TASK MATERIAL Block Start

(* ===== verification/SpikeFile.v ===== *)
(** The table of host files: spike_interface/spike_file.c.

    A [spike_file_t*] into the static array [spike_files] is an index of [w_files]; the pointers
    [spike_file_open] returns can also be an encoded error.  The macros of spike_interface/atomic.h
    are sequential here, as on the single hart the kernel runs on. *)
From S2P Require Import Prelude Mem CString Snprintf World SpikeUtils Sample.

Definition MAX_FILES : nat := 128.
Definition MAX_FDS : nat := 128.
Definition INIT_FILE_REF : Z := 3.
Definition ENOMEM : Z := 12.
Definition AT_FDCWD : Z := -100.
Definition O_RDONLY : Z := 0.
Definition O_WRONLY : Z := 1.
Definition O_RDWR : Z := 2.

(** A [spike_file_t*] value: a slot of the table, or [ERR_PTR(x)]. *)
Inductive file_ptr := FilePtr (f : nat) | ErrPtr (x : Z).
(** The slots of the table lie in the kernel image, far below the last page. *)
Definition is_err_value (p : file_ptr) : bool :=
  match p with ErrPtr x => u64 x >=? u64 (-4096) | FilePtr _ => false end.
Definition file_of (p : file_ptr) : option nat :=
  match p with FilePtr f => Some f | ErrPtr _ => None end.

(** The static initialisers of [spike_files] and [spike_fds]. *)
Definition spike_files_init : list spike_file := replicate MAX_FILES (SpikeFile (-1) 0).
Definition spike_fds_init : list (option nat) := replicate MAX_FDS None.

Section file.
Context {H : Type} `{Host H} `{Platform}.

(** ** spike_interface/atomic.h on the two shared objects *)

(** [atomic_add(&f->refcnt, inc)], the old value. *)
Definition atomic_add_refcnt (f : nat) (inc : Z) : M (world H) Z :=
  x ← get_file f;
  set_file f (SpikeFile (kfd x) (u32 (refcnt x + inc)));;
  mret (refcnt x).
(** [atomic_cas(&f->refcnt, cmp, swp)], the old value. *)
Definition atomic_cas_refcnt (f : nat) (cmp swp : Z) : M (world H) Z :=
  x ← get_file f;
  when (refcnt x =? cmp) (set_file f (SpikeFile (kfd x) swp));;
  mret (refcnt x).
Definition atomic_set_refcnt (f : nat) (v : Z) : M (world H) () :=
  x ← get_file f; set_file f (SpikeFile (kfd x) v).
(** [atomic_cas(&spike_fds[i], cmp, swp)], the old value; [i] is an [int] index. *)
Definition atomic_cas_fd (i : Z) (cmp swp : option nat) : M (world H) (option nat) := λ w,
  if i <? 0 then Fault
  else match w_fds w !! Z.to_nat i with
       | Some old =>
           Ret old (if decide (old = cmp) then set_fds (<[Z.to_nat i := swp]> (w_fds w)) w else w)
       | None => Fault
       end.

(** ** The functions of spike_file.c *)
Definition spike_file_decref (f : nat) : M (world H) () :=
  prev ← atomic_add_refcnt f (-1);
  when (prev =? 2)
    (x ← get_file f;
     atomic_set_refcnt f 0;;
     frontend (FeClose (kfd x));;
     mret tt).

Definition spike_file_incref (f : nat) : M (world H) () :=
  prev ← atomic_add_refcnt f 1;
  kassert (prev >? 0) 0 "prev > 0".

Definition spike_file_close (f : option nat) : M (world H) Z :=
  match f with
  | None => mret (-1)
  | Some f =>
      x ← get_file f;
      old ← atomic_cas_fd (kfd x) (Some f) None;
      spike_file_decref f;;
      if decide (old = Some f) then spike_file_decref f;; mret 0
      else mret (-1)
  end.

(** [for (f = spike_files; f < spike_files + MAX_FILES; f++)], [k] slots before the end. *)
Fixpoint get_free_from (k : nat) : M (world H) (option nat) :=
  match k with
  | O => mret None
  | S k' =>
      let f := (MAX_FILES - k)%nat in
      x ← get_file f;
      if refcnt x =? 0 then
        old ← atomic_cas_refcnt f 0 INIT_FILE_REF;
        if old =? 0 then mret (Some f) else get_free_from k'
      else get_free_from k'
  end.
Definition spike_file_get_free : M (world H) (option nat) := get_free_from MAX_FILES.

(** [for (int i = 0; i < MAX_FDS; i++)], [k] descriptors before the end. *)
Fixpoint dup_from (f k : nat) : M (world H) Z :=
  match k with
  | O => mret (-1)
  | S k' =>
      let i := Z.of_nat (MAX_FDS - k) in
      old ← atomic_cas_fd i None (Some f);
      if decide (old = None) then spike_file_incref f;; mret i else dup_from f k'
  end.
Definition spike_file_dup (f : nat) : M (world H) Z := dup_from f MAX_FDS.

Definition set_kfd (f : option nat) (k : Z) : M (world H) () :=
  match f with
  | Some f => x ← get_file f; set_file f (SpikeFile k (refcnt x))
  | None => fault
  end.

(** The three rounds of [for (int i = 0; i < 3; i++)]. *)
Definition init_stream (i : Z) : M (world H) () :=
  f ← spike_file_get_free;
  set_kfd f i;;
  match f with Some f => spike_file_dup f;; mret tt | None => fault end.
Definition spike_file_init : M (world H) () :=
  init_stream 0;; init_stream 1;; init_stream 2.

Definition spike_file_openat (dirfd fn flags mode : Z) : M (world H) file_ptr :=
  f ← spike_file_get_free;
  match f with
  | None => mret (ErrPtr (- ENOMEM))
  | Some f =>
      len ← on_mem (strlen fn);
      let fn_size := len + 1 in
      path ← (λ w, of_option (read_bytes (w_mem w) fn (Z.to_nat fn_size)) w);
      r ← frontend (FeOpenat dirfd path flags mode);
      if fe_ret r >=? 0 then set_kfd (Some f) (s32 (fe_ret r));; mret (FilePtr f)
      else spike_file_decref f;; mret (ErrPtr (fe_ret r))
  end.
Definition spike_file_open (fn flags mode : Z) : M (world H) file_ptr :=
  spike_file_openat AT_FDCWD fn flags mode.

(** [pread] into memory at [buf]; the host stores the bytes it read there. *)
Definition spike_file_pread (f : nat) (buf size offset : Z) : M (world H) Z :=
  x ← get_file f;
  r ← frontend (FePread (kfd x) size offset);
  on_mem (store_block buf (fe_data r));;
  mret (fe_ret r).
(** [pread] into a local object of the caller: the value returned and the bytes stored. *)
Definition spike_file_pread_local (f : nat) (size offset : Z) : M (world H) (Z * list Z) :=
  x ← get_file f;
  r ← frontend (FePread (kfd x) size offset);
  mret (fe_ret r, fe_data r).
Definition spike_file_read (f : nat) (buf size : Z) : M (world H) Z :=
  x ← get_file f;
  r ← frontend (FeRead (kfd x) size);
  on_mem (store_block buf (fe_data r));;
  mret (fe_ret r).
Definition spike_file_lseek (f : nat) (ptr dir : Z) : M (world H) Z :=
  x ← get_file f;
  r ← frontend (FeLseek (kfd x) ptr dir);
  mret (fe_ret r).
End file.

(** * The table *)

(** The slots [spike_file_get_free] can still hand out. *)
Definition is_free (x : spike_file) : bool := refcnt x =? 0.
Definition free_slots (l : list spike_file) : nat := length (List.filter is_free l).

(** The references left by a [spike_file_decref], and what it asks of the host: the count 2
    stands for the last reference of the table. *)
Definition refs_left (n : Z) : Z := if n =? 2 then 0 else u32 (n - 1).
Definition closing (k n : Z) : list fe_call := if n =? 2 then [FeClose k] else [].

(** * Lemmas on the table *)
Section lemmas.
Context {H : Type} `{HH : Host H} `{PP : Platform}.
Implicit Types w : world H.

Lemma get_file_Ret w f x : w_files w !! f = Some x → get_file f w = Ret x w.
Proof. intros Hx. unfold get_file. by rewrite Hx. Qed.
Lemma get_file_inv w f x w' : get_file f w = Ret x w' → w_files w !! f = Some x ∧ w' = w.
Proof. unfold get_file. destruct (w_files w !! f); naive_solver. Qed.

Lemma atomic_add_Ret w f x inc :
  w_files w !! f = Some x →
  atomic_add_refcnt f inc w =
    Ret (refcnt x) (set_files (<[f := SpikeFile (kfd x) (u32 (refcnt x + inc))]> (w_files w)) w).
Proof. intros Hx. unfold atomic_add_refcnt. by mrun (get_file_Ret w f x Hx). Qed.

(** One reference less; the host descriptor is closed when two were left. *)
Lemma spike_file_decref_Ret w f x :
  w_files w !! f = Some x → 0 ≤ refcnt x < 2 ^ 32 →
  spike_file_decref f w =
    if refcnt x =? 2 then
      Ret tt (set_host (host_calls [FeClose (kfd x)] (w_host w))
               (set_files (<[f := SpikeFile (kfd x) 0]> (w_files w)) w))
    else Ret tt (set_files (<[f := SpikeFile (kfd x) (u32 (refcnt x - 1))]> (w_files w)) w).
Proof.
  intros Hx Hr. unfold spike_file_decref. mrun (atomic_add_Ret w f x (-1) Hx).
  assert (f < length (w_files w))%nat as Hf by (by eapply lookup_lt_Some).
  destruct (Z.eqb_spec (refcnt x) 2) as [Heq|Hne]; [|done].
  cbn [when]. rewrite Heq. change (u32 (2 + -1)) with 1.
  set (w1 := set_files _ w). assert (w_files w1 !! f = Some (SpikeFile (kfd x) 1)) as H1.
  { by apply list_lookup_insert_eq. }
  mrun (get_file_Ret _ _ _ H1). unfold atomic_set_refcnt. rewrite bind_assoc.
  mrun (get_file_Ret _ _ _ H1). cbn [kfd refcnt].
  set (w2 := set_files (<[f := SpikeFile (kfd x) 0]> (w_files w)) w).
  assert (set_file f (SpikeFile (kfd x) 0) w1 = Ret tt w2) as Hs.
  { unfold set_file, modify, w1, w2. cbn [w_files set_files]. by rewrite list_insert_insert_eq. }
  mrun Hs. by mrun (frontend_Ret (FeClose (kfd x)) w2).
Qed.

Lemma atomic_cas_fd_Ret w i cmp swp old :
  0 ≤ i → w_fds w !! Z.to_nat i = Some old →
  atomic_cas_fd i cmp swp w =
    Ret old (if decide (old = cmp) then set_fds (<[Z.to_nat i := swp]> (w_fds w)) w else w).
Proof. intros Hi Ho. unfold atomic_cas_fd. by rewrite (proj2 (Z.ltb_ge _ _)), Ho. Qed.

(** The slot the search would take: the first one at or after [MAX_FILES - k] with no
    reference. *)
Definition first_free (l : list spike_file) : option (nat * spike_file) :=
  list_find (λ x, is_free x = true) l.

Lemma get_free_from_Ret k w :
  length (w_files w) = MAX_FILES → (k ≤ MAX_FILES)%nat →
  get_free_from k w =
    match first_free (drop (MAX_FILES - k) (w_files w)) with
    | Some (i, x) =>
        let f := (MAX_FILES - k + i)%nat in
        Ret (Some f) (set_files (<[f := SpikeFile (kfd x) INIT_FILE_REF]> (w_files w)) w)
    | None => Ret None w
    end.
Proof.
  intros Hl. induction k as [|k IH]; intros Hk.
  { rewrite Nat.sub_0_r, drop_ge by lia. done. }
  remember (MAX_FILES - S k)%nat as f eqn:Hf.
  destruct (lookup_lt_is_Some_2 (w_files w) f ltac:(lia)) as [x Hx].
  cbn [get_free_from]. rewrite <- Hf. mrun (get_file_Ret w f x Hx).
  rewrite (drop_S _ _ _ Hx). unfold first_free. cbn [list_find].
  destruct (Z.eqb_spec (refcnt x) 0) as [H0|H0].
  - rewrite decide_True by (unfold is_free; by apply Z.eqb_eq). unfold atomic_cas_refcnt.
    rewrite bind_assoc. mrun (get_file_Ret w f x Hx). rewrite (Nat.add_0_r f). by rewrite H0.
  - rewrite decide_False by (unfold is_free; by rewrite Z.eqb_eq).
    rewrite IH by lia. replace (MAX_FILES - k)%nat with (S f) by lia.
    unfold first_free. destruct (list_find _ _) as [[i y]|]; [|done].
    cbn. by replace (f + S i)%nat with (S (f + i)) by lia.
Qed.
End lemmas.

Section theorems.
Context {H : Type} `{HH : Host H} `{PP : Platform}.
Implicit Types w : world H.

Lemma first_free_Some l i x :
  first_free l = Some (i, x) → l !! i = Some x ∧ refcnt x = 0.
Proof.
  intros (Hx & Hf & _)%list_find_Some. unfold is_free in Hf. split; [done|by apply Z.eqb_eq].
Qed.

Lemma free_slots_insert l i x y :
  l !! i = Some x → refcnt x = 0 → refcnt y ≠ 0 →
  free_slots l = S (free_slots (<[i := y]> l)).
Proof.
  unfold free_slots. revert i. induction l as [|z l IH]; intros i Hi Hx Hy; [done|].
  destruct i as [|i]; simpl in *.
  - injection Hi as ->. unfold is_free. rewrite (proj2 (Z.eqb_eq _ _) Hx).
    by rewrite (proj2 (Z.eqb_neq _ _) Hy).
  - destruct (is_free z); simpl; by rewrite (IH i Hi Hx Hy).
Qed.

(** The three streams: [spike_file_init] leaves descriptors 0 to 2 with the slots 0 to 2,
    which hold four references each. *)
Lemma spike_file_init_spec w :
  w_files w = spike_files_init → w_fds w = spike_fds_init →
  spike_file_init w = Ret tt (set_fds sample_fds (set_files sample_files w)).
Proof. destruct w. simpl. intros -> ->. vm_compute. reflexivity. Qed.

Lemma spike_file_get_free_Ret w :
  length (w_files w) = MAX_FILES →
  spike_file_get_free w =
    match first_free (w_files w) with
    | Some (i, x) =>
        Ret (Some i) (set_files (<[i := SpikeFile (kfd x) INIT_FILE_REF]> (w_files w)) w)
    | None => Ret None w
    end.
Proof.
  intros Hl. unfold spike_file_get_free. rewrite get_free_from_Ret by done.
  rewrite Nat.sub_diag. cbn [drop]. by destruct (first_free _) as [[i x]|].
Qed.

Lemma set_kfd_Ret w f x k :
  w_files w !! f = Some x →
  set_kfd (Some f) k w = Ret tt (set_files (<[f := SpikeFile k (refcnt x)]> (w_files w)) w).
Proof. intros Hx. unfold set_kfd. by mrun (get_file_Ret w f x Hx). Qed.

Lemma set_files_again w h l i y z :
  set_files (<[i := y]> (w_files (set_host h (set_files (<[i := z]> l) w))))
    (set_host h (set_files (<[i := z]> l) w)) = set_files (<[i := y]> l) (set_host h w).
Proof.
  change (set_files (<[i := y]> (<[i := z]> l)) (set_host h w) =
          set_files (<[i := y]> l) (set_host h w)).
  by rewrite list_insert_insert_eq.
Qed.

Lemma set_files_twice w l i y z :
  set_files (<[i := y]> (w_files (set_files (<[i := z]> l) w))) (set_files (<[i := z]> l) w) =
    set_files (<[i := y]> l) w.
Proof.
  change (set_files (<[i := y]> (<[i := z]> l)) w = set_files (<[i := y]> l) w).
  by rewrite list_insert_insert_eq.
Qed.

Definition openat_call (dirfd : Z) (path : list Z) (flags mode : Z) : fe_call :=
  FeOpenat dirfd (path ++ [0]) flags mode.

TASK MATERIAL Block End

AIM OF THE EXERCISE:
No line before the one containing "set_files (<[i := y]> (w_files (set_host" should be copied; restate that line and all the rest through the end of the data above word for word.

SOLVED PROBLEM:
  set_files (<[i := y]> (w_files (set_host h (set_files (<[i := z]> l) w))))
    (set_host h (set_files (<[i := z]> l) w)) = set_files (<[i := y]> l) (set_host h w).
Proof.
  change (set_files (<[i := y]> (<[i := z]> l)) (set_host h w) =
          set_files (<[i := y]> l) (set_host h w)).
  by rewrite list_insert_insert_eq.
Qed.

Lemma set_files_twice w l i y z :
  set_files (<[i := y]> (w_files (set_files (<[i := z]> l) w))) (set_files (<[i := z]> l) w) =
    set_files (<[i := y]> l) w.
Proof.
  change (set_files (<[i := y]> (<[i := z]> l)) w = set_files (<[i := y]> l) w).
  by rewrite list_insert_insert_eq.
Qed.

Definition openat_call (dirfd : Z) (path : list Z) (flags mode : Z) : fe_call :=
  FeOpenat dirfd (path ++ [0]) flags mode.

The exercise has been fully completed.